The Importance of IT Infrastructure in Cloud Computing

Release Date:2011-07-26 By Wang Wei

 

Cloud computing is a strategic new industry and represents a new generation of technological revolution. In the foreseeable future, there will be bigger spurts of energy in the field of cloud computing. Cloud computing has also brought new opportunities to traditional IT equipment providers—who have been prompted to make significant changes to traditional IT products.

Cloud computing is a new commercial computing model in which computing tasks are distributed in a resource pool consisting of a large number of computers. A variety of applications can obtain the necessary computing power, storage space and software services as needed. The resource pool is a pool of infrastructure, and its openness directly influences the quality of other cloud-based services such as Platform as a Service (PaaS) and Software as a Service (SaaS).

Depending on service models, cloud computing is classified into Infrastructure as a Service (IaaS), PaaS and SaaS. Fundamentally, the provision of cloud computing power refers to application and service delivery from the IT infrastructure.  Computational resources are provided on demand via a computer network, and these resources are easily extensible. To a user, resources in the cloud are infinitely extensible and available any time. Resources can be used and expanded whenever needed, and payment can be made according to the amount of resource used. Just like water and electricity are public utilities, cloud computing will become the IT infrastructure that provides continuous computational services to people everywhere. Gartner defines cloud computing as a style of computing where scalable and elastic IT capabilities are provided as a service to multiple customers using Internet technologies.

The essence of cloud computing is the aggregation of mass data and application resources. So there are very demanding requirements on performance, stability, and manageability of the background servers. Traditional low-end servers are not an ideal platform for cloud computing. Two points must be considered in relation to the web server farm pattern currently used by Google and Amazon. One is that Google and Amazon provide limited cloud computing application types, and the scale of the closely coupled processing is not large. Another major consideration is that the price of high-end servers is not affordable, even though they might be technically suitable.  As cloud computing becomes more popular, sales of high-end green servers will double, and the cost will further decline. Quality, high-end servers will develop rapidly.

The platform for providing cloud computing power is the core of cloud computing. The aggregation of data and applications itself has not changed computing types. The future cloud computing platform will still need to run core applications such as database and middleware. But the scale of these applications will increase enormously. What’s more, high-load tasks such as management, resource scheduling, and job scheduling of the cloud computing platform are key high-tension applications. Because these core applications involve large-scale on-line transaction processing (OLTP), a cluster of low-end servers cannot support these high-end applications. Therefore, high-end servers are the inevitable choice for the core business of cloud computing. In a typical distributed storage system, especially in a private cloud application, storage nodes can use cheap servers and storage devices. But the master server for managing name spaces, access control, data retrieval, and mapping relations between files and data blocks (especially a master server in a distributed file system with huge data) usually uses a high-end server to guarantee high performance, availability and security of the distributed file system. Cloud computing imposes various requirements on performance and efficiency of data centers. In some real-time operations, it requires higher level computing with less delay and faster response.

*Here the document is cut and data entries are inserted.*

(** Where the directory of the info file is there, the info and sidecar
    paths are free or hold files, and the capacity is one or more, [put]
    returns. *)
Lemma setitem_returns st request info (t : Z) :
  let info_fp := _get_info_fp (self_ st) request in
  let icc_fp := _get_color_profile_fp (self_ st) request in
  0 < size (self_ st) ->
  os.nodes (fs st) !! posixpath.dirname info_fp = Some (os.Dir t) ->
  (os.nodes (fs st) !! info_fp = None \/
   exists c0 t0, os.nodes (fs st) !! info_fp = Some (os.File c0 t0)) ->
  (os.nodes (fs st) !! icc_fp = None \/
   exists c0 t0, os.nodes (fs st) !! icc_fp = Some (os.File c0 t0)) ->
  exists st', __setitem__ request info st = (Return tt, st').
Proof.
  intros info_fp icc_fp Hsize Hdp Hinfo Hicc.
  assert (Hne : icc_fp <> info_fp) by apply fp_distinct.
  assert (Hdne : posixpath.dirname info_fp <> info_fp).
  { intros Heq. rewrite Heq in Hdp.
    destruct Hinfo as [E | (c0 & t0 & E)]; rewrite E in Hdp; discriminate. }
  assert (Hdicc : posixpath.dirname icc_fp = posixpath.dirname info_fp).
  { unfold icc_fp, info_fp.
    destruct (fp_shape (self_ st) request) as (P & -> & ->).
    by rewrite !dirname_append. }
  assert (Hdne' : posixpath.dirname info_fp <> icc_fp).
  { intros Heq. rewrite Heq in Hdp.
    destruct Hicc as [E | (c0 & t0 & E)]; rewrite E in Hdp; discriminate. }
  destruct (evict_returns (size (self_ st)) (_dict (self_ st)) Hsize) as [d' Hev].
  unfold __setitem__.
  unfold bind at 1. cbn [logger_debug modify].
  unfold bind at 1. cbn [gets self_].
  unfold bind at 1. cbn [sys_test gets fs]. fold info_fp icc_fp.
  unfold os.isdir. rewrite (stat_plain _ _ _ Hdp) by done. cbn [negb].
  unfold bind at 1. cbn [ret].
  unfold bind at 1, sys at 1. cbn [fs self_ log].
  rewrite (write_file_returns _ _ _ _ Hdp Hinfo).
  unfold bind at 1. cbn [logger_debug modify self_ fs log].
  set (s2 := os.put_node info_fp _ (fs st)).
  assert (Hmt : forall s3, os.nodes s3 !! info_fp
                  = Some (os.File (to_json info) (os.clock (fs st))) ->
            os.getmtime info_fp s3 = (Return (os.clock (fs st)), s3)).
  { intros s3 H3. unfold os.getmtime. by rewrite (stat_plain _ _ _ H3). }
  assert (H2 : os.nodes s2 !! info_fp
                 = Some (os.File (to_json info) (os.clock (fs st)))).
  { apply lookup_insert_eq. }
  assert (Hfin : forall s3 lg, os.nodes s3 !! info_fp
                   = Some (os.File (to_json info) (os.clock (fs st))) ->
            exists st', (mtime <- sys (os.getmtime info_fp) ;;
               d <- gets (fun st => _dict (self_ st)) ;;
               (let (popped, d') := evict (size (self_ st)) d in
                set_dict d' ;;;
                lift_outcome popped ;;;
                set_dict (OrderedDict.setitem (KStr (url request))
                            (VPair info (utcfromtimestamp mtime)) d')))%eff
              (mkSt (self_ st) s3 lg) = (Return tt, st')).
  { intros s3 lg H3. unfold bind at 1, sys at 1. cbn [fs self_ log].
    rewrite (Hmt s3 H3). unfold bind at 1. cbn [gets self_].
    rewrite Hev. eexists. reflexivity. }
  destruct (color_profile_bytes info) as [[| c bytes] |].
  - unfold bind at 1. cbn [ret]. by apply Hfin.
  - unfold bind at 1, bind at 1, sys at 1. cbn [fs self_ log].
    rewrite (write_file_returns _ _ t).
    + cbn [logger_debug modify self_ fs log]. apply Hfin.
      cbn [os.put_node os.nodes]. by rewrite lookup_insert_ne.
    + rewrite Hdicc. subst s2. cbn [os.put_node os.nodes].
      by rewrite lookup_insert_ne.
    + subst s2. cbn [os.put_node os.nodes].
      by rewrite lookup_insert_ne.
  - unfold bind at 1. cbn [ret]. by apply Hfin.
Qed.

Currently, cloud computing services are limited only to peripheral, low-end, and general applications. Future cloud computing will penetrate into key fields. There will be critical requirements on system reliability and service level and a call for better fundamental physical equipment on the bottom-layer. The importance of IT infrastructure in the cloud computing era is self-evident. Improving the capabilities of IT infrastructure is the first door to success in cloud computing.